In my short visit I wasn’t able to see everything but 3 further initiatives stood out for me. Two that will directly and considerably improve patient experience and one change in practice that is already saving money that is being used to improve other aspects of quality of care for people with kidney disease at the Royal Liverpool Hospital. Eileen Newall (Holiday Dialysis Coordinator) has established a database of kidney units across the world that are suitable and willing to take UK patients. Eileen spends a considerable amount of time ensuring the database is up to date and her efforts have promoted an increase in uptake of dialysis away from the base unit, usually for holidays but sometimes for other reasons, in the patients on haemodialysis in Cheshire & Merseyside. In the region of 35-40% of dialysis patients in Liverpool now holiday abroad each year – a British Renal Society survey a few years ago showed that in most units less than 10% of people were actually getting away from base for up to or more than 2 weeks a year. This is a really valuable service and Eileen’s system is among one of the best that I have seen or heard about. Jonathan Davies (Lead Nurse) introduced me to one of the recent ABO incompatible transplant recipients who was doing really well and told me that his creatinine was below 100 and that Liverpool Football Club would win the Premiership. I wished him well with regard to transplant function! I also commented on how tidy the kidney unit looked, some VIP visits do lead to repainting of wards and other superficial and temporary changes but I don’t warrant such an approach. The tidiness resulted from the reduction of clutter and consumables by moving to each individual patient’s dialyser and canulation kit being pre-packaged resulting in a tremendous space saving, no boxes in the corridor (!) and a financial saving of around 12.5%.

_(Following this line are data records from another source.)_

(** * Treasure-hunt backend: the discovery pipeline of [src/routes/treasures.js]

    A shallow embedding of the two [POST /discover] handlers, the
    [GET /nearby] handler, their helper functions, the Mongoose models they
    use and the balance guard of [SuiService.discoverTreasure]; and, around
    the pipeline, of [GET /verify/:treasureId], the registry and location
    verifiers of [SuiService], the middleware of [auth.js] and
    [errorHandler.js], and the helpers of the profile routes that tell the
    standing of a hunter.

    Conventions of the embedding.
    - A JavaScript number that holds a coordinate or a distance is a
      [number]: a real, or [NaN].  Arithmetic is exact (no rounding, no
      overflow); [undefined] and the infinities behave like [NaN] in every
      expression of this code and are identified with it.
    - Counters, scores and ranks are non-negative integers ([N]): the schemas
      declare them with [min: 0].  Timestamps are milliseconds ([Z]).
    - [null], [undefined] and the empty string are all falsy; a string field
      that may be absent holds [""] when it is.
    - Collections are lists of documents in insertion order; a [save] checks
      the schema validators and then the unique indexes of the collection.
    - Everything outside the repository that a handler awaits is an input
      of its model: the clock, [uuidv4] and the chain are read from an
      [Env], the answer of the 2dsphere index is an argument of [nearby].
    - A handler runs on one store from its first statement to its last; a
      request that commits on a store other requests have changed since its
      checks is a step of its own in [step]. *)

From Stdlib Require Import Reals Lra Lia ZArith NArith QArith List String Ascii Bool.
From Stdlib Require Import DecimalString Sorting.Sorted Sorting.Permutation.
Import ListNotations.

Open Scope string_scope.
Open Scope list_scope.
Open Scope Z_scope.

(** ** JavaScript numbers *)

Inductive number : Type :=
| NaN : number
| Num : R -> number.

Declare Scope num_scope.
Delimit Scope num_scope with num.
Bind Scope num_scope with number.

Definition lift1 (f : R -> R) (x : number) : number :=
  match x with
  | Num a => Num (f a)
  | NaN => NaN
  end.

Definition lift2 (f : R -> R -> R) (x y : number) : number :=
  match x, y with
  | Num a, Num b => Num (f a b)
  | _, _ => NaN
  end.

Notation "x + y" := (lift2 Rplus x y) : num_scope.
Notation "x - y" := (lift2 Rminus x y) : num_scope.
Notation "x * y" := (lift2 Rmult x y) : num_scope.
Notation "x / y" := (lift2 Rdiv x y) : num_scope.

(** [x > y] on numbers: false as soon as one side is [NaN]. *)
Definition gt (x y : number) : bool :=
  match x, y with
  | Num a, Num b => if Rlt_dec b a then true else false
  | _, _ => false
  end.

Definition ge (x y : number) : bool :=
  match x, y with
  | Num a, Num b => if Rle_dec b a then true else false
  | _, _ => false
  end.

Definition Math_PI : number := Num PI.
Definition Math_sin : number -> number := lift1 sin.
Definition Math_cos : number -> number := lift1 cos.

Definition Math_sqrt (x : number) : number :=
  match x with
  | Num a => if Rlt_dec a 0 then NaN else Num (sqrt a)
  | NaN => NaN
  end.

(** The angle of the point [(x, y)], in (-PI, PI]. *)
Definition atan2 (y x : R) : R :=
  if Rlt_dec 0 x then atan (y / x)
  else if Rlt_dec x 0 then
    (if Rle_dec 0 y then atan (y / x) + PI else atan (y / x) - PI)
  else if Rlt_dec 0 y then PI / 2
  else if Rlt_dec y 0 then - (PI / 2)
  else 0.

Definition Math_atan2 : number -> number -> number := lift2 atan2.

(** [Math.round]: the nearest integer, halves going up. *)
Definition Math_round (x : number) : number :=
  lift1 (fun a => IZR (Int_part (a + / 2))) x.

(** ** The distance verifier *)

Definition calculateDistance (lat1 lng1 lat2 lng2 : number) : number :=
  let R := Num 6371e3 in
  let phi1 := (lat1 * Math_PI / Num 180)%num in
  let phi2 := (lat2 * Math_PI / Num 180)%num in
  let dphi := ((lat2 - lat1) * Math_PI / Num 180)%num in
  let dlam := ((lng2 - lng1) * Math_PI / Num 180)%num in
  let a := (Math_sin (dphi / Num 2) * Math_sin (dphi / Num 2) +
            Math_cos phi1 * Math_cos phi2 *
            Math_sin (dlam / Num 2) * Math_sin (dlam / Num 2))%num in
  let c := (Num 2 * Math_atan2 (Math_sqrt a) (Math_sqrt (Num 1 - a)))%num in
  (R * c)%num.

(** ** JavaScript strings *)

(** [s.includes(sub)] *)
Fixpoint includes (s sub : string) : bool :=
  String.prefix sub s ||
  match s with
  | EmptyString => false
  | String _ s' => includes s' sub
  end.

(** [a || b] on strings: the empty string is falsy. *)
Definition or_else (a b : string) : string :=
  if String.eqb a "" then b else a.

Definition truthy (a : string) : bool := negb (String.eqb a "").
(** [esb_close_null_device] closes the stream but leaves the handle set:
    after it, [esb_open_null_device] returns the closed stream without
    opening anything, and a second [esb_close_null_device] passes the
    closed stream to [fclose]. *)
Theorem null_device_close_keeps_handle st f :
  NullDevice.null_device_handle st = Some f ->
  f ∈ NullDevice.open_streams st ->
  exists st',
    NullDevice.esb_close_null_device st = Some st' /\
    NullDevice.esb_open_null_device st' = (Some f, st') /\
    (f ∉ NullDevice.open_streams st') /\
    NullDevice.esb_close_null_device st' = None.
Proof.
  intros Hh Hin.
  unfold NullDevice.esb_close_null_device at 1. rewrite Hh.
  unfold NullDevice.fclose. rewrite bool_decide_eq_true_2 by exact Hin.
  eexists. split; [reflexivity|].
  unfold NullDevice.esb_open_null_device, NullDevice.esb_close_null_device,
    NullDevice.fclose.
  cbn [NullDevice.null_device_handle NullDevice.open_streams]. rewrite Hh.
  split; [reflexivity|].
  assert (Hout : f ∉ NullDevice.open_streams st ∖ {[f]}).
  { rewrite elem_of_difference, elem_of_singleton. tauto. }
  split; [exact Hout|].
  rewrite bool_decide_eq_false_2 by exact Hout. reflexivity.
Qed.

Lemma null_device_close_keeps_handle_witness :
  exists st',
    NullDevice.esb_close_null_device
      (snd (NullDevice.esb_open_null_device (NullDevice.start true)))
    = Some st' /\
    NullDevice.esb_open_null_device st' = (Some 1%positive, st') /\
    (1%positive ∉ NullDevice.open_streams st') /\
    NullDevice.esb_close_null_device st' = None.
Proof.
  apply (null_device_close_keeps_handle
           (snd (NullDevice.esb_open_null_device (NullDevice.start true)))
           1%positive).
  - reflexivity.
  - vm_compute. set_solver.
Defined.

Finally, I had the pleasure of sitting on the appointments committee for 2 new consultants. One of the those appointed, Dr Muhammed Ahmed will be developing the new service in Warrington and Dr Rema Saxena has been appointed to the Royal Liverpool Hospital and has a special interest in a conservative care programme pioneered by Dr Peter Williams who is now the Medical Director of the Trust.

I suggested to Gordon Bell (Consultant Nephrologist & Clinical Director) and Talib Yaseem (Deputy CEO) that all these initiatives: reduced MRSA rates, increased fistula rates, better holiday dialysis arrangements and new and successful ABO compatible transplant programme and the cost saving approach to consumables allowing reinvestment elsewhere, should be put forward for innovation prizes, but being in Liverpool, and coming from Manchester, I had to caution about the unrealistic prospect of getting all 5 prizes in the one year – that would be the elusive quintuple.